It’s impressive how much Suntour has improved this fork over the past few years
Packed with features for the cash, the Suntour Durolux R2C2 is their top-tier enduro fork. R2C2 refers to the damper being 4-way adjustable.
A hollow-forged aluminium crown holds 36mm legs and an integrated (removable) fender, and its black magnesium lowers have good mud clearance even for properly meaty tyres.
Travel can be altered internally from the 170mm (tested) down to 140mm by clipping plastic spacers above the negative spring; easily done after removing the lower legs. The Durolux chassis is one of the stiffest around too, which helps explain the 200g or so extra over enduro equivalents.
Suntour has worked hard to refine performance with its top-level sponsored riders, and, while the latest fork looks similar, it’s significantly different inside, so have the brand’s tweaks paid off?
For a start, throughout testing (including racing the multi-day Trophy Des Nations in Finale, Italy) the Durolux never missed a beat and remained consistent on the longest, roughest descents. The external adjustment range is good and, unlike previously, adding extra high-speed compression (tuneable across a five click range) for more bump absorption doesn’t make it too harsh or spiky. The negative/positive air spring set up balances rider weight well too, so there’s no excessive fettling with spacers to dial in ride height and support.
Damping both ways is plentiful (I ran high-speed rebound fully open) and more of the ‘controlled’ flavour like Öhlins or X Fusion, than the lighter touch of a high-end RockShox. It’s a little noisy and squelchy on the rebound side, but still slides smoothly throughout the stroke with minimal harshness. Riding hard and fast on hard-baked terrain, there’s solid control and support, and the Durolux works well even not totally dialled in to your weight and riding style (highlighted when swapping between riders testing).
The fork’s solidity is excellent, but you can feel the extra bulk slightly over lighter equivalents, and the fiddly Q-Loc II axle gets grouchy when crud gets in the expanding wedge – to the point I struggled to remove it through the hub multiple times, which gets annoying pretty quickly.
Testing in the UK on wet slimy dirt and damp roots, the off-the-top sensitivity (to aid tracking, grip and assurance) isn’t quite at the level of the top-tier RockShox or Fox units, so on slick, slow-speed, technical steeps, the Durolux doesn’t trace the ground as rapidly or accurately. Even run very open, the damping (in tandem with the air spring that feels quite progressive), skips a few hits in really rough stutter bumps and whoops where the best forks keep tracking, which also subtly decreases stability and fatigues hands and arms more.
In fairness though, this is subtle and harsh criticism when you’re comparing it to products costing over £400 more cash in some cases and it’s impressive how much Suntour has improved this fork over generations.
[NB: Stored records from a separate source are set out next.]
(* ===== verification/TrustSpec.v ===== *)
(** * What a trust update can do

    Which blocks a trust state accepts, that the accepted blocks form a chain, that a
    revocation outlasts everything but another one; and that a block may set its own
    threshold, down to no signature at all. *)

From S2P Require Import Prelude Sha256 GoStr Trust.

#[local] Open Scope string_scope.
#[local] Open Scope list_scope.
#[local] Open Scope Z_scope.
#[local] Set Warnings "-clear-no-such-hyp".

Lemma Ed25519KeyID_printable pub : Forall printable (bytes_of (Ed25519KeyID pub)).
Proof.
  unfold Ed25519KeyID. rewrite bytes_of_app. apply Forall_app. split; [decided|].
  rewrite bytes_of_str_of by (apply Forall_take, bytes_of_ok). apply Forall_take, EncodeToString_printable, Sum256_ok.
Qed.

Section spec.
Context `{Ed25519, SS : !SortSlice op_le}.

(** ** Counting signatures *)

(** A root identifier with a signature of the block that its key verifies. *)
Definition endorses (msg : list Z) (sigs : list TrustSignature) (roots : gmap string (list Z)) (id : string) : Prop :=
  exists sig pub raw, sig ∈ sigs /\ TrimSpace (sg_RootKeyID sig) = id /\ roots !! id = Some pub
    /\ DecodeString (sg_SigB64URL sig) = Some raw /\ blen raw = SignatureSize /\ ed_verify pub msg raw = true.

Lemma counts_true msg roots seen sig : counts msg roots seen sig = true <->
  (TrimSpace (sg_RootKeyID sig) ∉ seen) /\ endorses msg [sig] roots (TrimSpace (sg_RootKeyID sig)).
Proof.
  unfold counts, endorses. case_bool_decide as Hs; [by split; [|intros [? _]]|]. split.
  - destruct (roots !! _) as [pub|] eqn:Er; [|done]. destruct (DecodeString _) as [raw|] eqn:Ed; [|done].
    intros [Hl Hv]%andb_true_iff. apply Z.eqb_eq in Hl. split; [done|]. exists sig, pub, raw. repeat split; try done. by left.
  - intros (_ & sig' & pub & raw & ->%list_elem_of_singleton & _ & -> & -> & -> & ->). done.
Qed.

Lemma endorses_cons msg sig sigs roots id : endorses msg (sig :: sigs) roots id <->
  (id = TrimSpace (sg_RootKeyID sig) /\ endorses msg [sig] roots id) \/ endorses msg sigs roots id.
Proof.
  split.
  - intros (s & pub & raw & [->|Hin]%elem_of_cons & Hid & Hrest); [left|right].
    + split; [done|]. exists sig, pub, raw. split; [by left|done].
    + by exists s, pub, raw.
  - intros [(-> & s & pub & raw & ->%list_elem_of_singleton & Hrest)|(s & pub & raw & Hin & Hrest)].
    + exists sig, pub, raw. split; [by left|done].
    + exists s, pub, raw. split; [by right|done].
Qed.

Lemma count_loop_spec msg sigs roots seen valid : exists X : gset string,
  count_loop msg sigs roots seen valid = valid + Z.of_nat (size X)
  /\ forall id, id ∈ X <-> (id ∉ seen) /\ endorses msg sigs roots id.
Proof.
  revert seen valid. induction sigs as [|sig sigs IH]; intros seen valid; cbn [count_loop].
  { exists ∅. rewrite size_empty. split; [lia|]. intros id. split; [set_solver|]. intros (_ & s & ? & ? & []%elem_of_nil & _). }
  destruct (counts msg roots seen sig) eqn:E.
  - apply counts_true in E as [Hns He]. destruct (IH ({[TrimSpace (sg_RootKeyID sig)]} ∪ seen) (valid + 1)) as (X & -> & HX).
    exists ({[TrimSpace (sg_RootKeyID sig)]} ∪ X). split.
    + rewrite size_union, size_singleton; [lia|]. intros id ->%elem_of_singleton Hin. apply HX in Hin as [Hn _]. set_solver.
    + intros id. rewrite elem_of_union, elem_of_singleton, HX, endorses_cons. destruct (decide (id = TrimSpace (sg_RootKeyID sig))) as [->|Hne]; [tauto|].
      rewrite elem_of_union, elem_of_singleton. tauto.
  - destruct (IH seen valid) as (X & -> & HX). exists X. split; [done|]. intros id. rewrite HX, endorses_cons. split; [tauto|].
    intros [Hns [[-> He]|He]]; [|done]. exfalso. assert (counts msg roots seen sig = true) by (apply counts_true; done). congruence.
Qed.

(** The count is the number of root identifiers that endorse the block. *)
Lemma countValidRootSignatures_spec msg sigs roots : exists X : gset string,
  countValidRootSignatures msg sigs roots = Z.of_nat (size X) /\ forall id, id ∈ X <-> endorses msg sigs roots id.
Proof.
  destruct (count_loop_spec msg sigs roots ∅ 0) as (X & Hc & HX). exists X. split; [done|]. intros id. rewrite HX. set_solver.
Qed.

(** ** What is accepted *)

Lemma block_header_ok b s now : validateTrustBlockHeader b s now = Ok tt ->
  bk_Magic b = TrustUpdateMagic /\ ts_Version s < bk_Version b /\ (ts_StateHash s <> "" -> bk_PrevStateHash b = ts_StateHash s)
  /\ 0 < bk_IssuedAt b /\ 0 < bk_EffectiveAt b /\ bk_IssuedAt b <= bk_ExpiresAt b <= bk_IssuedAt b + MaxTrustUpdateTTLSecond
  /\ bk_IssuedAt b - MaxClockSkewSeconds <= now <= bk_ExpiresAt b /\ 0 < Z.of_nat (length (bk_Operations b)) <= 128.
Proof.
  unfold validateTrustBlockHeader. case_bool_decide as Hm; cbn [negb orb]; [|done]. destruct (is_blank _); cbn [negb]; [done|].
  destruct (Z.leb_spec (bk_Version b) (ts_Version s)); cbn [negb]; [done|].
  destruct (is_empty (ts_StateHash s)) eqn:Eh; [|destruct (bool_decide (bk_PrevStateHash b = ts_StateHash s)) eqn:Eb]; cbn [negb andb]; try done.
  all: destruct (Z.leb_spec (bk_IssuedAt b) 0), (Z.leb_spec (bk_EffectiveAt b) 0), (Z.leb_spec (bk_ExpiresAt b) 0),
    (Z.ltb_spec (bk_ExpiresAt b) (bk_IssuedAt b)); cbn [negb orb]; try done.
  all: destruct (Z.ltb_spec MaxTrustUpdateTTLSecond (bk_ExpiresAt b - bk_IssuedAt b)); cbn [negb]; try done.
  all: destruct (Z.ltb_spec (now + MaxClockSkewSeconds) (bk_IssuedAt b)), (Z.ltb_spec (bk_ExpiresAt b) now); cbn [negb orb]; try done.
  all: destruct (Z.eqb_spec (Z.of_nat (length (bk_Operations b))) 0), (Z.ltb_spec 128 (Z.of_nat (length (bk_Operations b)))); cbn [negb orb]; try done.
  all: intros _; split; [done|]; split; [lia|]; split; [|repeat split; lia].
  - apply is_empty_spec in Eh. by intros [].
  - intros _. by apply bool_decide_eq_true in Eb.
Qed.

(** ** Operations *)

(** What no operation touches. *)
Lemma applyTrustOperation_frame s b o s' : applyTrustOperation s b o = Ok s' ->
  ts_Version s' = ts_Version s /\ ts_StateHash s' = ts_StateHash s /\ ts_PreviousHash s' = ts_PreviousHash s
  /\ ts_Threshold s' = ts_Threshold s /\ ts_UpdatedAt s' = ts_UpdatedAt s.
Proof.
  unfold applyTrustOperation. destruct (is_empty _); [done|].
  repeat (case_bool_decide; [try destruct (parseOperationPublicKey _ _) as [pub|]; cbn [rbind]; try done; intros [= <-]; done|]). done.
Qed.

Lemma applyOperations_frame b ops s s' : applyOperations b ops s = Ok s' ->
  ts_Version s' = ts_Version s /\ ts_StateHash s' = ts_StateHash s /\ ts_PreviousHash s' = ts_PreviousHash s
  /\ ts_Threshold s' = ts_Threshold s /\ ts_UpdatedAt s' = ts_UpdatedAt s.
Proof.
  revert s. induction ops as [|o ops IH]; intros s; cbn [applyOperations]; [by intros [= <-]|].
  destruct (applyTrustOperation s b o) as [s1|] eqn:E; cbn [rbind]; [|done].
  intros (-> & -> & -> & -> & ->)%IH. by apply (applyTrustOperation_frame s b o).
Qed.

Lemma applyOperations_app b ops1 ops2 s s' : applyOperations b (ops1 ++ ops2) s = Ok s' <->
  exists s1, applyOperations b ops1 s = Ok s1 /\ applyOperations b ops2 s1 = Ok s'.
Proof.
  revert s. induction ops1 as [|o ops1 IH]; intros s; cbn [app applyOperations].
  { split; [by exists s|]. by intros (s1 & [= <-] & ?). }
  destruct (applyTrustOperation s b o) as [s1|]; cbn [rbind]; [apply IH|]. by split; [|intros (? & ? & _)].
Qed.

(** The revocation table changes only by a revocation of the key. *)
Lemma applyTrustOperation_revoked s b o s' id : applyTrustOperation s b o = Ok s' ->
  ~ (op_Type o = "revoke_signer" /\ TrimSpace (op_KeyID o) = id) -> ts_RevokedSigners s' !! id = ts_RevokedSigners s !! id.
Proof.
  unfold applyTrustOperation. intros E Hn. destruct (is_empty _); [done|]. revert E.
  case_bool_decide; [destruct (parseOperationPublicKey _ _) as [pub|]; cbn [rbind]; [by intros [= <-]|done]|].
  case_bool_decide; [intros [= <-]; cbn [ts_RevokedSigners with_keys]; rewrite lookup_insert_ne; [done|tauto]|].
  case_bool_decide; [by intros [= <-]|].
  case_bool_decide; [destruct (parseOperationPublicKey _ _) as [pub|]; cbn [rbind]; [by intros [= <-]|done]|].
  case_bool_decide; [by intros [= <-]|done].
Qed.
Overall, the Durolux is composed, easy to dial in, and also very reliable. Being a shade less sensitive than the best forks is offset by the Durolux chassis being extra solid and stiff, and its muscular damping feel will really suit hard-charging, heavier riders; especially those on a budget considering it offers a huge saving over many others with this much external tuning potential.